Try it =>
Every line in the records below between the one holding "the revocation, and" and the one holding "g_revision (sgr_payload g) = g_revision", inclusive, is to be set down exactly; all other lines are to be left out.

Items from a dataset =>

★ ★ ★ ★

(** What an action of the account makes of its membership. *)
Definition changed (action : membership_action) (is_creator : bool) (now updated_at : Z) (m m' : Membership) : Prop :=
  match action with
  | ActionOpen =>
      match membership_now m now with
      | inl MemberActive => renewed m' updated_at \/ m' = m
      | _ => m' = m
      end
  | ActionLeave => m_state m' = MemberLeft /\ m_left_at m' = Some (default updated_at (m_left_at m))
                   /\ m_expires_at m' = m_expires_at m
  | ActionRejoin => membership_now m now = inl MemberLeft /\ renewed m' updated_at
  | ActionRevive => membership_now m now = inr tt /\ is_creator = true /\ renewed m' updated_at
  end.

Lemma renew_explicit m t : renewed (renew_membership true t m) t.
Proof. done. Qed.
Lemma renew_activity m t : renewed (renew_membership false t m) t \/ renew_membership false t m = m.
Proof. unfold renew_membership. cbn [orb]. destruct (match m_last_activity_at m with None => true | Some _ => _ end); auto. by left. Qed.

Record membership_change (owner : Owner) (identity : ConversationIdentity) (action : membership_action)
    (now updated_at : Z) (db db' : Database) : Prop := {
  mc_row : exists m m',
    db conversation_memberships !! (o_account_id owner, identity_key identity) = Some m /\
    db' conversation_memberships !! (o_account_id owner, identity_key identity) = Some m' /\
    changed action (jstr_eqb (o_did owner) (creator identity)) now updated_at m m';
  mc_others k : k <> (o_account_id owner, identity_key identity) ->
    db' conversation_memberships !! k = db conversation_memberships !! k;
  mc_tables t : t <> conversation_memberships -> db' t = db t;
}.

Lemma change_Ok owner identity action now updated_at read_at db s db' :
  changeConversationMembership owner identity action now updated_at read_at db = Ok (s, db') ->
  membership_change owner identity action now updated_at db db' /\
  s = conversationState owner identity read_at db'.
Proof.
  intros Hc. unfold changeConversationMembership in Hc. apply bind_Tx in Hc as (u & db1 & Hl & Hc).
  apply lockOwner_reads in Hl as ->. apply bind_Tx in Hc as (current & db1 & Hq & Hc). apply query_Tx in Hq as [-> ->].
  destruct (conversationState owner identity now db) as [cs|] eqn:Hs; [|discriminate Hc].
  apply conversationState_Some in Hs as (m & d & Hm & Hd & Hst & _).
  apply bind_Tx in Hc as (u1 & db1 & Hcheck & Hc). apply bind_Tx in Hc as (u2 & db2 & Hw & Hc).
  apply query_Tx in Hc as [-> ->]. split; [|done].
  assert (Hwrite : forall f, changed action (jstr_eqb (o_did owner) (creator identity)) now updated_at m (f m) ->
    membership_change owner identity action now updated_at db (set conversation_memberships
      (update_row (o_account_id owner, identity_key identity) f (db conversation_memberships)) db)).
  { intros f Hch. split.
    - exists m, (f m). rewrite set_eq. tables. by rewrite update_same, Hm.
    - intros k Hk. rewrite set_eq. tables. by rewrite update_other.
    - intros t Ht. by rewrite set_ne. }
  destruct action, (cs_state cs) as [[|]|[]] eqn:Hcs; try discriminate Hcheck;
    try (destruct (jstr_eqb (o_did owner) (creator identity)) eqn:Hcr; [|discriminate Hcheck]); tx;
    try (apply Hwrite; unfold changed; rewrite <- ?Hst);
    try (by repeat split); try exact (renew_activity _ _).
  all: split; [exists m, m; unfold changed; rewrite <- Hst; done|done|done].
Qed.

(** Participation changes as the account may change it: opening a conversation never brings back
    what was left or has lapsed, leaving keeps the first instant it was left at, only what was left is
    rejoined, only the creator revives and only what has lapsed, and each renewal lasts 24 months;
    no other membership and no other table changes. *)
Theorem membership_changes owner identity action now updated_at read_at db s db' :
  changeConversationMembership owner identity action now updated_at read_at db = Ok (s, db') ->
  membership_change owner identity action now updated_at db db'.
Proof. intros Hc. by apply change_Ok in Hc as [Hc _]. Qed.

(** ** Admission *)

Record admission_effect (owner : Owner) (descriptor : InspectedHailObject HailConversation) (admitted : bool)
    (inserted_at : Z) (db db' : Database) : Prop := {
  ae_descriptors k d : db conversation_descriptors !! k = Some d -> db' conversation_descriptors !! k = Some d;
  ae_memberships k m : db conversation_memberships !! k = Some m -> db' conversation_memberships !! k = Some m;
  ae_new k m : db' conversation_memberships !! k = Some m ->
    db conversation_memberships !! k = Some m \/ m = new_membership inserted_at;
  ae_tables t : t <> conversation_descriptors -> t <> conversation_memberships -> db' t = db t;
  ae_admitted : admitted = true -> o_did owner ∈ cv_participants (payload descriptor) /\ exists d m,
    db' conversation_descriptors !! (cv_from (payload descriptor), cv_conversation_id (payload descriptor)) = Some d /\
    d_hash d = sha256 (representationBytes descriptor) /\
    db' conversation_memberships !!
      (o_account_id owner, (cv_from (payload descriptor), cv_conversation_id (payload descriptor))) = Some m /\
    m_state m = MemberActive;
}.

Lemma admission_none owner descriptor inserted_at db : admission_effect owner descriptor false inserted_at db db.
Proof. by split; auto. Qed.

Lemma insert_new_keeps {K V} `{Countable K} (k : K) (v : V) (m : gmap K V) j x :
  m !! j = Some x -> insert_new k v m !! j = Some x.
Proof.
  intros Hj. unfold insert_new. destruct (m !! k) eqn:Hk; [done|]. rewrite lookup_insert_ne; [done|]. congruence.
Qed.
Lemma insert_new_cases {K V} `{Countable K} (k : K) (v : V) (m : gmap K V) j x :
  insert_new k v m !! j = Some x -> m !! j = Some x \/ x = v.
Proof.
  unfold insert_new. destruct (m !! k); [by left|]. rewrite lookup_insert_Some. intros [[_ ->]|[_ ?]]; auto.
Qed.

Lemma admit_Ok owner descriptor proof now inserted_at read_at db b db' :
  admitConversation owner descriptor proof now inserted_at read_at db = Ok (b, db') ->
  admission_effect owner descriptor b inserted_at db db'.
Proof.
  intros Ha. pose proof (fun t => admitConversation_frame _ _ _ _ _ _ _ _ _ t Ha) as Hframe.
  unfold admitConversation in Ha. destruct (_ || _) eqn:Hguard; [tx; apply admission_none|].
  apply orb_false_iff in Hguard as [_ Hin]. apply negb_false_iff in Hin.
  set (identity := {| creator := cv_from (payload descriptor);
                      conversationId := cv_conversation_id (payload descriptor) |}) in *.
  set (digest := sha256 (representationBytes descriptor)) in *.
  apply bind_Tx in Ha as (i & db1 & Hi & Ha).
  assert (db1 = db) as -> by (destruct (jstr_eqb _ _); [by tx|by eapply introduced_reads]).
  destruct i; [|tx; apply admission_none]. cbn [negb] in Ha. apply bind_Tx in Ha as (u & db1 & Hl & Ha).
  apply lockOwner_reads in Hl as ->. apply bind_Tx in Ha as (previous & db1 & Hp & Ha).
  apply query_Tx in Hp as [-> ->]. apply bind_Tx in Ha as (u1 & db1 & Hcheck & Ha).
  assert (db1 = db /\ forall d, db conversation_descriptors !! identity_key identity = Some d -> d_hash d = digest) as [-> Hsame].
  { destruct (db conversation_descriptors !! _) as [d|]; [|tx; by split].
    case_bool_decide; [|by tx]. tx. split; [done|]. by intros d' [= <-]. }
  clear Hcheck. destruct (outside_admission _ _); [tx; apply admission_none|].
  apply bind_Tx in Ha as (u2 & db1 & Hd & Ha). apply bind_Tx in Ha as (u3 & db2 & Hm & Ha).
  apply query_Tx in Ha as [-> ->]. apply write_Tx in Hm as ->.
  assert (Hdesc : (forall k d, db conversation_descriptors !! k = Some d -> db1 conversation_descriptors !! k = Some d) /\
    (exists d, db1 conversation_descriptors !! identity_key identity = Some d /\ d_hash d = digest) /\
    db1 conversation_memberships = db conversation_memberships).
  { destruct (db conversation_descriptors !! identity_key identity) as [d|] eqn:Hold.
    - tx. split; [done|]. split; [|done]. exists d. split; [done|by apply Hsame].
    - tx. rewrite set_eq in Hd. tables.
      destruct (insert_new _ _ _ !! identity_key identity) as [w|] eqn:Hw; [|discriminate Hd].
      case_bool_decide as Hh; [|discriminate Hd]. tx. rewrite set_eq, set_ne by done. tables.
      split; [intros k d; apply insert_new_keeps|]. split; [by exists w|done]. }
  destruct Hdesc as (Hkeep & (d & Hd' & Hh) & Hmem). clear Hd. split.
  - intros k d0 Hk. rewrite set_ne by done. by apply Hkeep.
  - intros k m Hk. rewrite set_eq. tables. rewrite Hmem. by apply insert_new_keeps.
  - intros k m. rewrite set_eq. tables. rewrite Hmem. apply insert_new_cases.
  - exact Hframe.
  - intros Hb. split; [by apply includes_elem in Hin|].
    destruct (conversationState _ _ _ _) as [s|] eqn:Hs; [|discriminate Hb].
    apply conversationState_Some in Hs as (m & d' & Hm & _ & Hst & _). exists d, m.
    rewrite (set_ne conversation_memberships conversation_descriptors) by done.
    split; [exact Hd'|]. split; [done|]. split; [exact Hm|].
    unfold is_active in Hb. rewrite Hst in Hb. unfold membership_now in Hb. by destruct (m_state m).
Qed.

★ ★ ★ ★

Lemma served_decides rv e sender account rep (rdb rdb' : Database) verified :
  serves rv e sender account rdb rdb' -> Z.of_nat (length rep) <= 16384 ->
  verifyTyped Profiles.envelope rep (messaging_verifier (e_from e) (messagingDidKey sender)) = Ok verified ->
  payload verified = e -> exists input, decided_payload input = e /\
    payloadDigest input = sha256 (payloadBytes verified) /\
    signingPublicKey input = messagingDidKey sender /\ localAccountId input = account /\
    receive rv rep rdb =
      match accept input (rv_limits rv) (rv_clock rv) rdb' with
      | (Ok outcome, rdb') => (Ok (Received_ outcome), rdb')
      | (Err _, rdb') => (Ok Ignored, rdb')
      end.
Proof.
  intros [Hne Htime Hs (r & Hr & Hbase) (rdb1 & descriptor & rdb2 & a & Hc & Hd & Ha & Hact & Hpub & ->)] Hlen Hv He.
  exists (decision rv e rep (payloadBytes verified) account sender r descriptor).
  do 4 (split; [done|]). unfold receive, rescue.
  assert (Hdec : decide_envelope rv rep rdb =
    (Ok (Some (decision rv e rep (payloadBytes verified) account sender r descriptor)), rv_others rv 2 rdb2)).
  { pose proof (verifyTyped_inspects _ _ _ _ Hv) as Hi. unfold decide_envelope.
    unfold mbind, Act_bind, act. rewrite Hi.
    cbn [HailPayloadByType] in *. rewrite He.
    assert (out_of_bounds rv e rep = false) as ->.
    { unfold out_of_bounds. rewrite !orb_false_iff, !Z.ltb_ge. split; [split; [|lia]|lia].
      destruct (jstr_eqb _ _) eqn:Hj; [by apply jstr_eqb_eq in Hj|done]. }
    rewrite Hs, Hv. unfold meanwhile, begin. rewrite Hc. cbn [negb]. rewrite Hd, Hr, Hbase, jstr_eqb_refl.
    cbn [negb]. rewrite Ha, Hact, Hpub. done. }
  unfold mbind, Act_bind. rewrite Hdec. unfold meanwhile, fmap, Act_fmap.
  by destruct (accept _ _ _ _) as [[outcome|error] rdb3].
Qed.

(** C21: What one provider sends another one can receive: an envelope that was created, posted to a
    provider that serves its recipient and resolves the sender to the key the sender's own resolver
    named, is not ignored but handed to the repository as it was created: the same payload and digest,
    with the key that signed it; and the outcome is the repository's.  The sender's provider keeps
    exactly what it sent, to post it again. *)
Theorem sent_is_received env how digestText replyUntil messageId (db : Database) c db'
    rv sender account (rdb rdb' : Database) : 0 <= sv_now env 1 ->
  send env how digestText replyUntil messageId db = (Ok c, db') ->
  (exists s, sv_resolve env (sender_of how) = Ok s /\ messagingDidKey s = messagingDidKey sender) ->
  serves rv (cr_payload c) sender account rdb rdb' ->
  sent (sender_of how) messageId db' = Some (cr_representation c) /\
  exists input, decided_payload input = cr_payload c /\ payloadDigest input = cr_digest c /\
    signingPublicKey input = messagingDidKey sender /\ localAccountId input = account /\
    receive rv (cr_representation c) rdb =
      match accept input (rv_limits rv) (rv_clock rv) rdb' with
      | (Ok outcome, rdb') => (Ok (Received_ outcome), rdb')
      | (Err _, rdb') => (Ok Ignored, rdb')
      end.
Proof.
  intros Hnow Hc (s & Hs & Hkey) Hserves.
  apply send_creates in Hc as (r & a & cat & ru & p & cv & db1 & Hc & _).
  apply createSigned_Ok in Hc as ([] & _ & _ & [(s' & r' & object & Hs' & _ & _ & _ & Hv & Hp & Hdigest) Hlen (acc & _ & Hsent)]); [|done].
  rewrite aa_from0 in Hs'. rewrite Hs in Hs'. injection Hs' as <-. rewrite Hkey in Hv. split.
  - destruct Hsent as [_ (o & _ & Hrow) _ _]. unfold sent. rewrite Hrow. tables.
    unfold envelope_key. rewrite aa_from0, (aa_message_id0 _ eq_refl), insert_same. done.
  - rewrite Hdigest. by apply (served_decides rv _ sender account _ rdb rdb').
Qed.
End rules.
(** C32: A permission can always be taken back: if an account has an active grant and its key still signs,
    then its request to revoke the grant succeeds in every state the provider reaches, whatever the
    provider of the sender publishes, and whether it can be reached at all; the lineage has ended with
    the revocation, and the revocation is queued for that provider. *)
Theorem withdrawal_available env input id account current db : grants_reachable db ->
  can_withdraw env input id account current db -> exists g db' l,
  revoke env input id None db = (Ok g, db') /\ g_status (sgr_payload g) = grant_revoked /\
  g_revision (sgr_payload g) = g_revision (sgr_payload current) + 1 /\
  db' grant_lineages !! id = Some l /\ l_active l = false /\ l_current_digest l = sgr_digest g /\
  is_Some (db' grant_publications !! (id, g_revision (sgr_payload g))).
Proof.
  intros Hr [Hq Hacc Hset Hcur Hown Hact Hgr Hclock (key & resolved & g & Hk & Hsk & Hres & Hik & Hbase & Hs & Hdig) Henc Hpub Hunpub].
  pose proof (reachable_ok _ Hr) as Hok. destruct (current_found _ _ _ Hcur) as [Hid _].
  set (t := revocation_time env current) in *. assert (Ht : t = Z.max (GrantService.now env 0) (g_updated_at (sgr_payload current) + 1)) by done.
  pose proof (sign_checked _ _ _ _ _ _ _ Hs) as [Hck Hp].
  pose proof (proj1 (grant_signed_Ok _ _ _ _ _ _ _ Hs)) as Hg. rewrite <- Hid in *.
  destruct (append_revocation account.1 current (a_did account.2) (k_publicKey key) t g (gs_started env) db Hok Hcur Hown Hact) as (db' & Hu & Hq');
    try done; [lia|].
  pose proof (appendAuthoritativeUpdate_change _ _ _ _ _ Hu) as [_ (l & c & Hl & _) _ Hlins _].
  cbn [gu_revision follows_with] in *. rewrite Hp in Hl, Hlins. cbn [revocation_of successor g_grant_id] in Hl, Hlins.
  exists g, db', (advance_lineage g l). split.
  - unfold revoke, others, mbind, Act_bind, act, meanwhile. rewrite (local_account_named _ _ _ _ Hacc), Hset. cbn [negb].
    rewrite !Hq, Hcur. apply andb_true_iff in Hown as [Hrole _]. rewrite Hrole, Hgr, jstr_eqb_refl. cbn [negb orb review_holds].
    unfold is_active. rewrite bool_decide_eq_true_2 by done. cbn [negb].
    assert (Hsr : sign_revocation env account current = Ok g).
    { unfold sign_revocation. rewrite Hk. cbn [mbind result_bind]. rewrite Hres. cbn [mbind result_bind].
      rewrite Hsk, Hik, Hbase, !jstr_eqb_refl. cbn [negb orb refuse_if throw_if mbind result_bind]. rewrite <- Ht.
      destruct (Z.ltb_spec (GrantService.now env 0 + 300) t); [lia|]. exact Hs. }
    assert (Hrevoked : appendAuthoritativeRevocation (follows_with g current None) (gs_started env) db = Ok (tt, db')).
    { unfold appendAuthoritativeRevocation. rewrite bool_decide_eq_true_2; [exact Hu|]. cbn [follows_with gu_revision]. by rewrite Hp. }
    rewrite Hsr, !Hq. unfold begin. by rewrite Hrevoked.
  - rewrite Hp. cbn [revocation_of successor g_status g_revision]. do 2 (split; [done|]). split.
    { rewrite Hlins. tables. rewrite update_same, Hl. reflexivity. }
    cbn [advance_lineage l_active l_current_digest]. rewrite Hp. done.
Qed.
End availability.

★ ★ ★ ★

Expected answer =>
    the revocation, and the revocation is queued for that provider. *)
Theorem withdrawal_available env input id account current db : grants_reachable db ->
  can_withdraw env input id account current db -> exists g db' l,
  revoke env input id None db = (Ok g, db') /\ g_status (sgr_payload g) = grant_revoked /\
  g_revision (sgr_payload g) = g_revision (sgr_payload current) + 1 /\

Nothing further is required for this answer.